Task requirements:
For the material below, output exactly the span from the line with "Definition with_queue (e" to the line with "stats (queue e) (queue_capacity e)", including both, and nothing besides.

'''

(* ===== verification/GuestRouter.v ===== *)
(** The router of guest messages (src/libraries/supervisor/guest_router.c): a table of
    guests, each with its channel and a bounded queue of messages that the channel did
    not take yet.

    The handler of [ar_guest_router_dispatch] gets the router and may call it: it is a
    computation on the router, and every access of a loop after such a call reads the
    table again. *)

From stdpp Require Import gmap.
From S2P Require Import Prelude Bytes Ring GuestChannel.
#[local] Open Scope Z_scope.

Definition ROUTER_MAX_GUESTS : Z := 64.

Definition ROUTER_DEFAULT_QUEUE_DEPTH : Z := 64.

Definition APP_ID_MAX_LEN : Z := 64.

Inductive flood_policy_t := FLOOD_DROP | FLOOD_BACKPRESSURE | FLOOD_DISCONNECT.

(** ** Data *)

Record route_stats := mk_stats {
  messages_sent : Z;
  messages_received : Z;
  messages_dropped : Z;
  auth_failures : Z;
  protocol_errors : Z;
}.

Definition zero_stats : route_stats := mk_stats 0 0 0 0 0.

Record router_config := mk_rconfig {
  max_guests : Z;
  max_queue_depth : Z;
  r_max_payload_size : Z;
  r_io_timeout_ms : Z;
  flood_policy : flood_policy_t;
}.

Record queue_entry := mk_qentry {
  q_header : frame_header;
  q_payload : option bytes;
}.

Definition zero_qentry : queue_entry := mk_qentry (mk_header 0 0 0 0) None.

(** [queue] has the length [queue_capacity]; it is empty where the pointer is NULL. *)
Record route_entry := mk_entry {
  app_id : bytes;
  active : bool;
  quarantined : bool;
  e_channel : option channel;
  e_policy : identity_policy;
  stats : route_stats;
  queue : list queue_entry;
  queue_capacity : Z;
  queue_head : Z;
  queue_count : Z;
}.

Definition zero_entry : route_entry := mk_entry [] false false None zero_policy zero_stats [] 0 0 0.

Record router := mk_router {
  config : router_config;
  entries : list route_entry;
  guest_count : Z;
}.

Definition with_queue (e : route_entry) (queue : list queue_entry) (head count : Z) : route_entry :=
  mk_entry (app_id e) (active e) (quarantined e) (e_channel e) (e_policy e) (stats e) queue (queue_capacity e) head count.

Definition with_stats (e : route_entry) (stats : route_stats) : route_entry :=
  mk_entry (app_id e) (active e) (quarantined e) (e_channel e) (e_policy e) stats (queue e) (queue_capacity e)
    (queue_head e) (queue_count e).

Definition quarantine (e : route_entry) : route_entry :=
  mk_entry (app_id e) (active e) true (e_channel e) (e_policy e) (stats e) (queue e) (queue_capacity e)
    (queue_head e) (queue_count e).

Definition count_sent (e : route_entry) : route_entry :=
  let s := stats e in
  with_stats e (mk_stats (u64 (messages_sent s + 1)) (messages_received s) (messages_dropped s) (auth_failures s) (protocol_errors s)).

Definition count_received (e : route_entry) : route_entry :=
  let s := stats e in
  with_stats e (mk_stats (messages_sent s) (u64 (messages_received s + 1)) (messages_dropped s) (auth_failures s) (protocol_errors s)).

Definition count_dropped (e : route_entry) : route_entry :=
  let s := stats e in
  with_stats e (mk_stats (messages_sent s) (messages_received s) (u64 (messages_dropped s + 1)) (auth_failures s) (protocol_errors s)).

Definition count_auth_failure (e : route_entry) : route_entry :=
  let s := stats e in
  with_stats e (mk_stats (messages_sent s) (messages_received s) (messages_dropped s) (u64 (auth_failures s + 1)) (protocol_errors s)).

Definition count_protocol_error (e : route_entry) : route_entry :=
  let s := stats e in
  with_stats e (mk_stats (messages_sent s) (messages_received s) (messages_dropped s) (auth_failures s) (u64 (protocol_errors s + 1))).

Definition set_entry (r : router) (i : nat) (e : route_entry) : router :=
  mk_router (config r) (<[i := e]> (entries r)) (guest_count r).

(** The entry [i], which exists where the code reads it. *)
Definition entry_at (r : router) (i : nat) : route_entry := default zero_entry (entries r !! i).

(** ** Lookup *)

(** [strncmp(a, b, AR_GUEST_APP_ID_MAX_LEN) == 0] *)
Definition same_id (a b : bytes) : bool :=
  bytes_eqb (sub 0 APP_ID_MAX_LEN (cstr a)) (sub 0 APP_ID_MAX_LEN (cstr b)).

(** The index of the first entry that satisfies [p]. *)
Fixpoint find_index (p : route_entry -> bool) (es : list route_entry) : option nat :=
  match es with
  | [] => None
  | e :: es => if p e then Some O else option_map S (find_index p es)
  end.

Definition find_entry (r : router) (id : bytes) : option nat :=
  find_index (fun e => active e && same_id (app_id e) id) (entries r).
(** A collector in memory, which counts its receipts. *)
Definition collector (n : Z) (m : bytes) : send_answer * Z :=
  (if (len m =? CHECKPOINT_WIRE_SIZE) && bytes_okb m
   then Some (FORWARDER_OK,
              receipt_wire sample_mac sample_fwd_key (load_u64_be (sub 12 8 m)) (sub 28 32 m) (zeros 16),
              RECEIPT_WIRE_SIZE)
   else gave_up, n + 1).

Definition sample_hash_1 : bytes := replicate 32 1.

Definition sample_calls : list call := [Enqueue 5 100 (Some sample_hash_1); Flush].

(** A collector at the other end of a socket: the frame goes in two parts, the receipt
    comes behind the length in two parts. *)
Definition sample_conn : conn :=
  let reply := store_u32_be 100 ++ receipt_wire sample_mac sample_fwd_key 5 sample_hash_1 (zeros 16) in
  mk_conn [] [] [mk_attempt 0 true 0 1000
    [mk_round 1001 1 2 [] 50; mk_round 1002 1 2 [] (- EAGAIN); mk_round 1003 1 2 [] 99] 0
    [mk_round 1004 1 1 (sub 0 40 reply) 99; mk_round 1005 1 1 (sub 40 64 reply) 99; mk_round 1006 1 1 [] 99]].

Example session_over_socket :
  match session sample_mac (socket_transport 7 500) sample_fwd_key 3 4 sample_calls sample_conn (calm [] 40) with
  | (Ret (st, sts, Some f, c), w) =>
      (st, sts) = (0, [0; 0]) /\ fw_count f = 0 /\ fw_persisted f = mk_fstate 5 sample_hash_1 /\ len (outbox c) = 96 /\
      file w = state_wire sample_mac sample_fwd_key (mk_fstate 5 sample_hash_1)
  | _ => False
  end.
Proof. vm_compute. repeat split. Qed.

Lemma sample_mac_len k m : len (sample_mac k m) = 32.
Proof. apply sample_hash_len. Qed.

Lemma sample_mac_ok k m : bytes_ok (sample_mac k m).
Proof. apply sample_hash_ok. Qed.

Lemma sample_hash_1_ok : hash_ok sample_hash_1.
Proof. split; [reflexivity|by apply bytes_okb_ok]. Qed.

Lemma sample_calls_ok : Forall call_ok sample_calls.
Proof.
  apply list.Forall_cons. split; [|by apply list.Forall_singleton]. split; [lia|]. split; [lia|]. apply sample_hash_1_ok.
Qed.

Lemma sample_conn_ok : conn_ok sample_conn.
Proof.
  split; [by apply Forall_nil_2|]. apply list.Forall_singleton. cbn [sample_conn attempts at_receiving].
  assert (H : forall r, bytes_okb (r_arrived r) = true -> bytes_ok (r_arrived r)) by (intros; by apply bytes_okb_ok).
  do 3 (apply List.Forall_cons; [apply H; vm_compute; reflexivity|]). apply List.Forall_nil.
Qed.

Lemma forwarder_history_witness :
  wp (session sample_mac (socket_transport 7 500) sample_fwd_key 3 4 sample_calls sample_conn)
    (crash_file sample_mac (socket_transport 7 500) sample_fwd_key 3 sample_calls sample_conn [])
    (fun r w' =>
      let '(status, statuses, fwd, t') := r in
      if status =? FORWARDER_OK then
        exists s0 f, fwd = Some f /\ starts_with sample_mac sample_fwd_key 3 [] s0 /\ length statuses = 2%nat /\
          let v := replay sample_calls statuses start_view in
          history sample_mac (socket_transport 7 500) sample_fwd_key 3 sample_conn s0 [] v f t' (file w') /\
          v_done v ++ v_waiting v = accepted sample_calls statuses
      else file w' = []) (calm [] 40).
Proof.
  apply (forwarder_history sample_mac sample_mac_len (socket_transport 7 500) sample_fwd_key 3 4 sample_calls
           sample_conn (calm [] 40)).
  - apply socket_buffers, sample_conn_ok.
  - reflexivity.
  - lia.
  - apply Forall_nil_2.
  - apply sample_calls_ok.
Defined.

(** The process dies after the receipt, in the write of the state file; the file reads
    back as the checkpoint's. *)
Definition dying : world := mk_world [] F_UNLCK (replicate 20 (Go SIZE_MAX)).

Lemma restart_resumes_witness :
  resumes_from sample_mac (socket_transport 7 500) sample_fwd_key 3 sample_calls None sample_conn [] (mk_fstate 5 sample_hash_1).
Proof.
  apply (restart_resumes sample_mac sample_mac_len sample_mac_ok (socket_transport 7 500) sample_fwd_key 3 4 sample_calls
           sample_conn dying
           (snd (session sample_mac (socket_transport 7 500) sample_fwd_key 3 4 sample_calls sample_conn dying))
           (fst (session sample_mac (socket_transport 7 500) sample_fwd_key 3 4 sample_calls sample_conn dying))
           (calm (state_wire sample_mac sample_fwd_key (mk_fstate 5 sample_hash_1)) 20)
           (calm (state_wire sample_mac sample_fwd_key (mk_fstate 5 sample_hash_1)) 12)).
  - apply socket_buffers, sample_conn_ok.
  - reflexivity.
  - lia.
  - apply Forall_nil_2.
  - apply sample_calls_ok.
  - lia.
  - apply surjective_pairing.
  - vm_compute. reflexivity.
  - vm_compute. reflexivity.
Defined.

(** One checkpoint waits. *)
Definition sample_item : item := mk_item 5 100 sample_hash_1.

Definition sample_view : view := mk_view [sample_item] [].

Definition sample_fwd : forwarder Z :=
  mk_fwd (Some [mk_ckpt 5 100 sample_hash_1 (zeros 32); zero_ckpt]) 2 0 1 1 sample_fwd_key zero_fstate 3 (Some collector).

Lemma sample_item_ok : item_ok sample_item.
Proof. split; [|split; [|apply sample_hash_1_ok]]; cbn; [split|]; lia. Qed.

Lemma sample_checkpoint_ok x : item_ok x ->
  len (item_wire sample_mac sample_fwd_key x) = CHECKPOINT_WIRE_SIZE /\ bytes_ok (item_wire sample_mac sample_fwd_key x).
Proof.
  intros (Hs & Ht & Hh & Hb). unfold item_wire, checkpoint_wire. split.
  - by rewrite (len_tagged sample_mac sample_mac_len), len_framed, len_app, len_store_u64, Hh.
  - unfold tagged. rewrite bytes_ok_app. split; [|apply sample_mac_ok]. apply framed_ok; [by apply bytes_okb_ok|].
    rewrite bytes_ok_app. split; [apply store_u64_ok|done].
Qed.

Lemma bytes_okb_complete b : bytes_ok b -> bytes_okb b = true.
Proof. intros H. apply forallb_forall. intros x Hx. pose proof (proj1 (List.Forall_forall _ _) H x Hx) as Hb. unfold byte_ok in Hb. lia. Qed.

Lemma collector_collects : collects sample_mac collector sample_fwd_key.
Proof.
  intros t x Hx. destruct (sample_checkpoint_ok x Hx) as [Hl Hok]. destruct Hx as (Hs & Ht & Hh). exists (zeros 16), (t + 1).
  split; [reflexivity|]. unfold collector. rewrite Hl, bytes_okb_complete by done. cbn [andb Z.eqb].
  change (CHECKPOINT_WIRE_SIZE =? CHECKPOINT_WIRE_SIZE) with true. cbv iota. clear Hl Hok.
  unfold item_wire, checkpoint_wire, tagged. rewrite framed_app, <- app_assoc.
  destruct (framed_fields checkpoint_magic (it_seq x) (store_u64_be (it_ts x) ++ it_hash x ++
    sample_mac sample_fwd_key (checkpoint_domain ++ framed checkpoint_magic (it_seq x) (store_u64_be (it_ts x) ++ it_hash x)))
    eq_refl Hs) as (_ & _ & _ & E4 & E5).
  rewrite E4, E5 by done. rewrite sub_app_r, len_store_u64 by (rewrite len_store_u64; done). rewrite sub_here; [done|done|].
  symmetry. apply Hh.
Qed.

'''

Answer to the exercise:
Definition with_queue (e : route_entry) (queue : list queue_entry) (head count : Z) : route_entry :=
  mk_entry (app_id e) (active e) (quarantined e) (e_channel e) (e_policy e) (stats e) queue (queue_capacity e) head count.

Definition with_stats (e : route_entry) (stats : route_stats) : route_entry :=
  mk_entry (app_id e) (active e) (quarantined e) (e_channel e) (e_policy e) stats (queue e) (queue_capacity e)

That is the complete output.